Latvia

Pages of Testimony

Portrait of Ilja BortzI’m sitting with a blank Page of Testimony in front of me. Seventy-six years after Hitler attempted to rid Latvia of its Jews, I’ve been asked by Yad Vashem to complete this form about my grandfather’s first cousin and his family.

In early July of 1941, the Germans occupied Riga. In the process, they shot several thousand Jews and by August of that year, the Riga Ghetto was established. Between 30 November – 9 December 1941, the Germans and their Latvian auxiliary counterparts murdered 26,000 Latvian Jews in the Rumbula forest, five miles from the Ghetto.
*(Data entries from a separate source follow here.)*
(** The end of serving and of draining a connection: closed if it is ready. *)
Lemma finish_turned i c c' cs n (P : Net -> Connection -> Prop) :
  is_Some (inbound_ n) -> cs !! i = Some c -> kept c c' -> parked c ->
  (forall n' now, same_stores n n' -> ready_to_close now c' = false -> P n' c') ->
  (forall n' c2, retiring c2 = true -> reader c2 = reader c' -> parked c2 -> P n' c2) ->
  turned i (queues c) cs n (close_if_ready clock waiter_set hook_set i c' cs n) P.
Proof.
  intros Hin Hi Hk Hp Hstay Hclosed. unfold close_if_ready, monotonic_now. cbv beta iota zeta.
  set (n1 := set_ticks _ n). assert (same_stores n n1) as Hs by done.
  destruct (ready_to_close _ c') eqn:Er.
  - assert (<[i:=c']> cs !! i = Some c') as Hi' by (apply list_lookup_insert_eq; by eapply lookup_lt_Some).
    destruct (close_turned i (<[i:=c']> cs) n1 c' Hin Hi') as [Ht H].
    rewrite (kp_queues _ _ Hk) in Ht, H. split; [etrans; [by apply stores_touches|exact Ht]|].
    destruct H as [(c2 & -> & Hq & Hpk & Hret & Hrd)|H].
    + left. exists c2. split; [by rewrite list_insert_insert_eq|]. split; [done|]. split; [done|]. by apply Hclosed.
    + right. by rewrite H, delete_insert.
  - split; [by apply stores_touches|]. left. exists c'. pose proof (not_ready _ _ Er) as Hm.
    split; [done|]. split; [apply Hk|]. split; [|by eapply Hstay].
    intros Hr. destruct Hk as [_ Hf Hst [[Hr' Hm']|?]]; [|done]. rewrite Hr' in Hr. rewrite Hf, Hm', Hst. by apply Hp.
Qed.

(** ** One connection *)

(** [poll] found the connection in error or hung up. *)
Definition faulty (io : ConnIo) : bool := r_err io || r_hup io.

Lemma serve_turned io i cs n c :
  is_Some (inbound_ n) -> cs !! i = Some c -> parked c ->
  turned i (queues c) cs n (serve_one clock cfg waiter_set hook_set io i cs n)
    (fun _ c' => (doomed c -> doomed c') /\ (retiring c = true -> retiring c' = true /\ reader c' = reader c) /\
       (faulty io = true -> doomed c')).
Proof.
  intros Hin Hi Hp. unfold serve_one. rewrite Hi. set (io1 := if retiring c then no_io else io).
  destruct (r_err io1) eqn:Ee.
  { eapply turned_impl; [|by apply close_turned]. cbn. intros c' [Hr ?]. unfold doomed. auto. }
  set (c1 := if r_out io1 then _ else c). assert (kept c c1) as H1 by (unfold c1; destruct (r_out io1); [apply kept_writable|done]).
  destruct (if r_in io1 then _ else (c1, n)) as [c2 n2] eqn:Er.
  assert (kept c c2 /\ same_stores n n2) as [H2 Hs].
  { destruct (r_in io1); [|by injection Er as <- <-].
    pose proof (kept_readable (io_recv io1) c1 n Hin) as Hk. pose proof (readable_stores (io_recv io1) c1 n Hin) as Hs.
    rewrite Er in Hk, Hs. split; [by etrans|done]. }
  set (c3 := if r_hup io1 then close_now c2 else c2).
  assert (kept c c3) as H3 by (unfold c3; destruct (r_hup io1); [etrans; [exact H2|apply kept_close]|done]).
  assert (is_Some (inbound_ n2)) as Hin2 by by apply Hs.
  destruct (finish_turned i c c3 cs n2 (fun _ c' => (doomed c -> doomed c') /\
    (retiring c = true -> retiring c' = true /\ reader c' = reader c) /\ (faulty io = true -> doomed c')) Hin2 Hi H3 Hp) as [Ht H].
  - intros n' now _ Hm%not_ready. split; [by apply kept_doomed|]. split.
    + intros Hr. assert (io1 = no_io) as Eio by (unfold io1; by rewrite Hr).
      assert (c3 = c) as ->; [|done]. unfold c3, c1 in *. rewrite Eio in *. cbn in *. by injection Er as <- <-.
    + intros Hf. destruct (retiring c) eqn:Hr; [left; destruct H3 as [_ _ _ [[-> _]|?]]; [done|congruence]|].
      unfold faulty, io1 in *. rewrite Ee in Hf. cbn in Hf. right. unfold c3, io1. by rewrite Hf.
  - intros n' c2' Hr Hrd _. split; [by left|]. split; [|by left]. intros Hrc. split; [done|]. rewrite Hrd.
    assert (io1 = no_io) as Eio by (unfold io1; by rewrite Hrc).
    unfold c3, c1 in *. rewrite Eio in *. cbn in *. by injection Er as <- <-.
  - split; [etrans; [by apply stores_touches|exact Ht]|exact H].
Qed.

(** What a turn leaves: nothing to be closed at once, and of a connection that
    is not retiring no event and no book update left to deliver, and nothing
    written either if it only waits for its buffer. *)
Definition settled (n : Net) (c : Connection) : Prop :=
  close_mode c <> Immediate /\
  (retiring c = false ->
     no_events n (queues c) /\ (subscribed c = true -> no_updates n (queues c)) /\
     (close_mode c = AfterFlush -> write_buffer.empty (writer c) = false)).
About 4,000-5,000 Jews remained in the Ghetto; some organized resistance efforts but were discovered in 1942. By summer 1943, the Germans were deporting inhabitants of the Ghetto to Kaiserwald concentration camp, and they destroyed the Ghetto in December 1943.[1]

Records were not kept. Names were not placed meticulously on lists. The fate of my cousins will likely remain forever unknown, lost somewhere between the walls of the Ghetto and the trees of Rumbula. Before the war, 40,000 Jews lived in Riga. Approximately 1,000 survived, but not my cousins.

Today, as I complete the Pages of Testimony, I remember:

Chaim Elijah “Ilja” Bortz, born 3 February 1906 in Daugavpils, the only child of my 2nd great aunt.

Keila Malatsky, married to Ilja. Keila was born 2 June 1897 in Riga.

The children of Ilja and Keila:
•    Nechama-Lea, born Riga 16 December 1930
•    Esther Frade, born Riga 26 January 1937

Ilja’s father, Srol Bortz, born about 1875 in Druya.

 

[1] Dates and statistics from the United States Holocaust Memorial Museum
[2] Photograph cropped from Ilja’s confiscated passport, courtesy of Yad Vashem and the Latvia State Archives.

Eastern European Mutt

Cab drivers like to ask me where I’m from. I always respond, “Chicago.” Then they say, “No, where are you from?” I know what they are getting at – what is my ancestry, my ethnic origin. And that is a complicated answer, especially for a cab ride. So I started answering, “I’m an Eastern European Mutt.”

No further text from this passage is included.